(** The announcement, the reset and the opening of the port. *)
Definition open_phase (args : arguments) : io W device :=
  match arg_mode args with
  | Snapshot => open_serial H fuel (arg_port args) (seconds 30) false (seconds 1)
  | m =>
      match m with
      | Preflight =>
          print ("MICRONUX:M9:PREFLIGHT:VISUAL-REQUIRED " +:+
                 "expect=clean-loader-to-status-and-draw-to-status-transitions")
      | Disconnect =>
          print ("MICRONUX:M9:USB-DISCONNECT:VISUAL-REQUIRED " +:+
                 "expect=clean-loader-to-status-then-status-remains-no-cyan")
      | Stress =>
          print ("MICRONUX:M9.2:STRESS:VISUAL-REQUIRED " +:+
                 "expect=graphics-and-status-remain-complete-no-cyan-no-tearing")
      | _ => mret tt
      end ;;
      rom_reset H env (arg_port args) ;;
      open_serial H fuel (arg_port args) (seconds 30) true (seconds 10)
  end.

(** A function that keeps its device. *)
Definition keeping (d : device) (m : io W Z) : io W (Z * device) := code ← m; mret (code, d).

Definition run_mode (args : arguments) (d : device) (boot_log : string) : io W (Z * device) :=
  match arg_mode args with
  | Preflight => keeping d (run_preflight d boot_log)
  | Touch => keeping d (run_touch d (point_timeout_ms args))
  | Disconnect => run_disconnect (arg_port args) d (disconnect_seconds args)
  | Stress => keeping d (run_stress d (stress_cycles args))
  | Soak => keeping d (run_soak d (soak_seconds args) (sample_seconds args))
  | Snapshot => run_snapshot (arg_port args) d (snapshot_seconds args)
  end.

Definition payload_verified (files : artifacts) : string :=
  "MICRONUX:M9.2:PAYLOAD state=verified " +:+
  "image=" +:+ sha256_file (default [] (art_image files)) +:+ " " +:+
  "dtb=" +:+ sha256_file (default [] (art_dtb files)) +:+ " " +:+
  "metadata-host=" +:+ sha256_file (default [] (art_metadata files)).

(** The session on an open port. *)
Definition session (args : arguments) (files : artifacts) (d : device) : io W (Z * device) :=
  match arg_mode args with
  | Snapshot => run_snapshot (arg_port args) d (snapshot_seconds args)
  | _ =>
      boot_log ← wait_for_shell H fuel d (seconds 120);
      stop_at d (fail_on "boot-payload"
                   (verify_boot_payload boot_log (art_image files) (art_dtb files) (art_metadata files))) (
      print (payload_verified files) ;;
      stop_at d (fail_on "boot-markers" (boot_contract_problem boot_log)) (
      identity_problem ← verify_runtime_identity H fuel d;
      stop_at d (fail_on "runtime-identity" identity_problem) (
      touch_problem ← wait_for_touch_terminal H fuel d;
      stop_at d (fail_on "touch-terminal" touch_problem) (
      run_mode args d boot_log))))
  end.

(** [finally: close_serial_quietly(device)], on the device [main] holds: the one
    the session returned, or the one it was given when the session raised. *)
Definition closing (d : device) (m : io W (Z * device)) : io W Z := λ s,
  match m s with
  | Some (Ok (code, d), s) => (close_serial_quietly H d ;; mret code) s
  | Some (Err e, s) => (close_serial_quietly H d ;; raise (exn_cls e) (exn_msg e)) s
  | None => None
  end.

Definition main (args : arguments) (files : artifacts) : io W Z :=
  lift (validate_arguments args) ;;
  opened ← catch REPORTED (d ← open_phase args; mret (inr d)) (λ error, code ← report error; mret (inl code));
  match opened with
  | inl code => mret code
  | inr d =>
      closing d (catch REPORTED (session args files d) (λ error, code ← report error; mret (code, d)))
  end.

End Gate.

(** ** The gate ends *)

Section Termination.
Context {W : Type} (H : host W) `{!TimedHost H} (env : environment) (fuel : nat) (Hfuel : enough H fuel).

Lemma fail_steady stage detail : steady H (fail stage detail).
Proof. unfold fail, print. repeat steady_step. Qed.

Lemma fail_with_steady d stage detail : steady H (fail_with d stage detail).
Proof. apply (steady_bind H); [apply fail_steady|]. intros. steady_step. Qed.

Lemma stop_on_steady v k : steady H k → steady H (stop_on v k).
Proof. intros. destruct v as [[]|]; [apply fail_steady|done]. Qed.

Lemma stop_at_steady d v k : steady H k → steady H (stop_at d v k).
Proof. intros. destruct v as [[]|]; [apply fail_with_steady|done]. Qed.

(** Each statement of a [run_*] function. *)
Ltac gate_step :=
  lazymatch goal with
  | |- steady _ (run_command _ _ _ _ _ _) => apply run_command_steady; [done|unfold seconds, ms in *; lia]
  | |- steady _ (stop_on _ _) => apply stop_on_steady
  | |- steady _ (stop_at _ _ _) => apply stop_at_steady
  | |- steady _ (fail _ _) => apply fail_steady
  | |- steady _ (report _) => apply fail_steady
  | |- steady _ (fail_with _ _ _) => apply fail_with_steady
  | |- steady _ (verify_runtime_identity _ _ _) => apply identity_steady; done
  | |- steady _ (wait_for_touch_terminal _ _ _) => apply touch_terminal_steady; done
  | |- steady _ (capture_passive_output _ _ _ _) =>
      apply capture_passive_steady; [done|unfold seconds in *; lia]
  | |- steady _ (recover_reconnect_prompt _ _ _ _ _) => apply recover_steady; [done|unfold seconds; lia]
  | |- steady _ (open_serial _ _ _ _ _ _) => apply open_serial_steady; [done|unfold seconds; lia]
  | |- steady _ (wait_for_shell _ _ _ _) => apply wait_for_shell_steady; [done|unfold seconds; lia]
  | |- steady _ (rom_reset _ _ _) => apply rom_reset_steady
  | |- _ => steady_step
  end.

Lemma preflight_steady d boot_log : steady H (run_preflight H fuel d boot_log).
Proof. unfold run_preflight. repeat gate_step. Qed.

Lemma touch_steady d t : t ≤ 120000 → steady H (run_touch H fuel d t).
Proof. intros. unfold run_touch. repeat gate_step. Qed.

Lemma soak_steady d a b : a ≤ 900 → steady H (run_soak H fuel d a b).
Proof. intros. unfold run_soak. repeat gate_step. Qed.

Lemma stress_steady d n : steady H (run_stress H fuel d n).
Proof. unfold run_stress. repeat gate_step. Qed.

Lemma snapshot_steady port d t : t ≤ 30 → steady H (run_snapshot H fuel port d t).
Proof. intros. unfold run_snapshot. repeat gate_step. Qed.

Lemma passive_loop_wp n port d deadline s :
  rounds_left H n deadline s → deadline ≤ time H s + seconds 1000 →
  wp (passive_loop H fuel n port d deadline) (λ _ s', time H s ≤ time H s') s.
Proof.
  pose proof (tick_range (H := H)) as Htick. revert d s.
  induction n as [|n IH]; intros d s Hn Hdl; [destruct Hn; lia|]. cbn [passive_loop].
  apply wp_bind. eapply wp_mono.
  { apply attempt_steady, capture_passive_steady; [done|unfold seconds; lia]. }
  intros [[log|]|e] s1 T1; [cbn; lia| |done]. cbn beta match.
  apply wp_bind. eapply wp_mono; [apply reopen_wp; [done|lia]|].
  intros [d'|e] s2 [T2 R2]; [|lia]. destruct R2 as [Hlt R2].
  eapply wp_mono; [apply IH; [|lia]|cbn; lia].
  eapply (rounds_step H n deadline s s1); [done..|]. unfold ms in *. lia.
Qed.

Lemma passive_capture_steady port d : steady H (passive_capture H fuel port d).
Proof.
  intros s. apply wp_bind, (wp_monotonic H). intros s1 T1 _.
  eapply wp_mono; [apply passive_loop_wp; [apply rounds_enough; [done|]|]; unfold seconds; lia|]. cbn. lia.
Qed.

Ltac disconnect_step :=
  lazymatch goal with
  | |- steady _ (passive_capture _ _ _ _) => apply passive_capture_steady
  | |- _ => gate_step
  end.

Lemma reopen_cycle_steady port d t : 5 ≤ t → steady H (reopen_cycle H fuel port d t).
Proof. intros. unfold reopen_cycle. repeat disconnect_step. Qed.

Lemma disconnect_steady port d t : 5 ≤ t → steady H (run_disconnect H fuel port d t).
Proof.
  intros. unfold run_disconnect, judge_disconnect.
  repeat lazymatch goal with
  | |- steady _ (reopen_cycle _ _ _ _ _) => by apply reopen_cycle_steady
  | |- _ => disconnect_step
  end.
Qed.

Lemma closing_steady d m : steady H m → steady H (closing H d m).
Proof.
  intros Hm s. specialize (Hm s). unfold wp, closing in *.
  destruct (m s) as [[[[code d']|e] s1]|]; [| |done].
  all: match goal with |- match (?a ;; ?b) _ with _ => _ end =>
         assert (steady H (a ;; b)) as Hc by (apply (steady_bind H); [apply close_quietly_steady|intros; steady_step]) end.
  all: specialize (Hc s1); unfold wp in Hc.
  all: repeat case_match; cbn in *; lia.
Qed.

Lemma session_steady args files d :
  validate_arguments args = Ok tt → steady H (session H fuel args files d).
Proof.
  intros Hv. unfold validate_arguments in Hv. inv_ok. unfold session, run_mode, keeping.
  destruct (arg_mode args).
  all: repeat lazymatch goal with
  | |- steady _ (run_preflight _ _ _ _) => apply preflight_steady
  | |- steady _ (run_touch _ _ _ _) => apply touch_steady; lia
  | |- steady _ (run_soak _ _ _ _ _) => apply soak_steady; lia
  | |- steady _ (run_stress _ _ _ _) => apply stress_steady
  | |- steady _ (run_snapshot _ _ _ _ _) => apply snapshot_steady; lia
  | |- steady _ (run_disconnect _ _ _ _ _) => apply disconnect_steady; lia
  | |- _ => disconnect_step
  end.
Qed.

+---+

WORK REQUEST - Your answer must be the lines above from the one containing "run_mode args d boot_log))))" to the one containing "Section Termination.", both included, restated word for word.

ANSWER SPACE -
      run_mode args d boot_log))))
  end.

(** [finally: close_serial_quietly(device)], on the device [main] holds: the one
    the session returned, or the one it was given when the session raised. *)
Definition closing (d : device) (m : io W (Z * device)) : io W Z := λ s,
  match m s with
  | Some (Ok (code, d), s) => (close_serial_quietly H d ;; mret code) s
  | Some (Err e, s) => (close_serial_quietly H d ;; raise (exn_cls e) (exn_msg e)) s
  | None => None
  end.

Definition main (args : arguments) (files : artifacts) : io W Z :=
  lift (validate_arguments args) ;;
  opened ← catch REPORTED (d ← open_phase args; mret (inr d)) (λ error, code ← report error; mret (inl code));
  match opened with
  | inl code => mret code
  | inr d =>
      closing d (catch REPORTED (session args files d) (λ error, code ← report error; mret (code, d)))
  end.

End Gate.

(** ** The gate ends *)

Section Termination.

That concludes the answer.